■ **Task goal**: Starting with the line that contains "(∀ M r, range_ok r → mem_ok" and stopping after the line that contains "destruct Hr as [Hlt _].", copy the entries below exactly. Include nothing else.
--- START ---
(** A visitor that rewrites the bits of a piece and nothing else, applied to every
    piece, rewrites the bits of the whole range and nothing else. *)
Lemma visit_bits (visitor : mem → BitByteRange → mem * bool) (new : mem → Z → bool) lo hi l M0 M :
  (∀ M r, range_ok r → (visitor M r).2 = false) →
  (∀ M r, range_ok r → mem_ok M → lo ≤ range_lo r → range_hi r ≤ hi →
     (∀ j, range_lo r ≤ j < range_hi r ∨ ¬ (lo ≤ j < hi) → membit M j = membit M0 j) →
     mem_ok (visitor M r).1 ∧
     ∀ j, membit (visitor M r).1 j = if (range_lo r <=? j) && (j <? range_hi r) then new M0 j else membit M j) →
  mem_ok M →
  ∀ a, lo ≤ a → chain a hi l →
  (∀ j, a ≤ j < hi ∨ ¬ (lo ≤ j < hi) → membit M j = membit M0 j) →
  (visit_all visitor M l).2 = false ∧ mem_ok (visit_all visitor M l).1 ∧
  ∀ j, membit (visit_all visitor M l).1 j = if (a <=? j) && (j <? hi) then new M0 j else membit M j.
Proof.
  intros Hstop Hstep. revert M. induction l as [|r l IH]; intros M HM a Ha Hc Hsame.
  { simpl in *. subst. split_and!; [done..|]. intros j.
    destruct (Z.leb_spec hi j), (Z.ltb_spec j hi); lia || done. }
  destruct Hc as (Hlo & Hr & Hc). simpl. specialize (Hstop M r Hr) as Hs. specialize (Hstep M r Hr HM) as Hv.
  assert (range_hi r ≤ hi) as Hhi.
  { clear -Hc. revert Hc. generalize (range_hi r). induction l as [|r' l IH]; intros x Hc; simpl in Hc; [lia|].
    destruct Hc as (<- & [? _] & Hc). apply IH in Hc. lia. }
  destruct Hr as [Hlt _].
  destruct (visitor M r) as [M1 b]. simpl in Hs, Hv. subst b.
  destruct Hv as [HM1 Hb]; [lia..| |]. { intros j Hj. apply Hsame. lia. }
  destruct (IH M1 HM1 (range_hi r)) as (E1 & E2 & E3); [lia|done| |].
  { intros j Hj. rewrite Hb. destruct (Z.leb_spec (range_lo r) j), (Z.ltb_spec j (range_hi r)); simpl; try lia;
      apply Hsame; lia. }
  split_and!; [done..|]. intros j. rewrite E3, Hb.
  destruct (Z.leb_spec a j), (Z.ltb_spec j hi), (Z.leb_spec (range_hi r) j), (Z.leb_spec (range_lo r) j),
    (Z.ltb_spec j (range_hi r)); simpl; try lia; done.
Qed.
--- END ---
■ **Response for this exercise**:
  (∀ M r, range_ok r → mem_ok M → lo ≤ range_lo r → range_hi r ≤ hi →
     (∀ j, range_lo r ≤ j < range_hi r ∨ ¬ (lo ≤ j < hi) → membit M j = membit M0 j) →
     mem_ok (visitor M r).1 ∧
     ∀ j, membit (visitor M r).1 j = if (range_lo r <=? j) && (j <? range_hi r) then new M0 j else membit M j) →
  mem_ok M →
  ∀ a, lo ≤ a → chain a hi l →
  (∀ j, a ≤ j < hi ∨ ¬ (lo ≤ j < hi) → membit M j = membit M0 j) →
  (visit_all visitor M l).2 = false ∧ mem_ok (visit_all visitor M l).1 ∧
  ∀ j, membit (visit_all visitor M l).1 j = if (a <=? j) && (j <? hi) then new M0 j else membit M j.
Proof.
  intros Hstop Hstep. revert M. induction l as [|r l IH]; intros M HM a Ha Hc Hsame.
  { simpl in *. subst. split_and!; [done..|]. intros j.
    destruct (Z.leb_spec hi j), (Z.ltb_spec j hi); lia || done. }
  destruct Hc as (Hlo & Hr & Hc). simpl. specialize (Hstop M r Hr) as Hs. specialize (Hstep M r Hr HM) as Hv.
  assert (range_hi r ≤ hi) as Hhi.
  { clear -Hc. revert Hc. generalize (range_hi r). induction l as [|r' l IH]; intros x Hc; simpl in Hc; [lia|].
    destruct Hc as (<- & [? _] & Hc). apply IH in Hc. lia. }
  destruct Hr as [Hlt _].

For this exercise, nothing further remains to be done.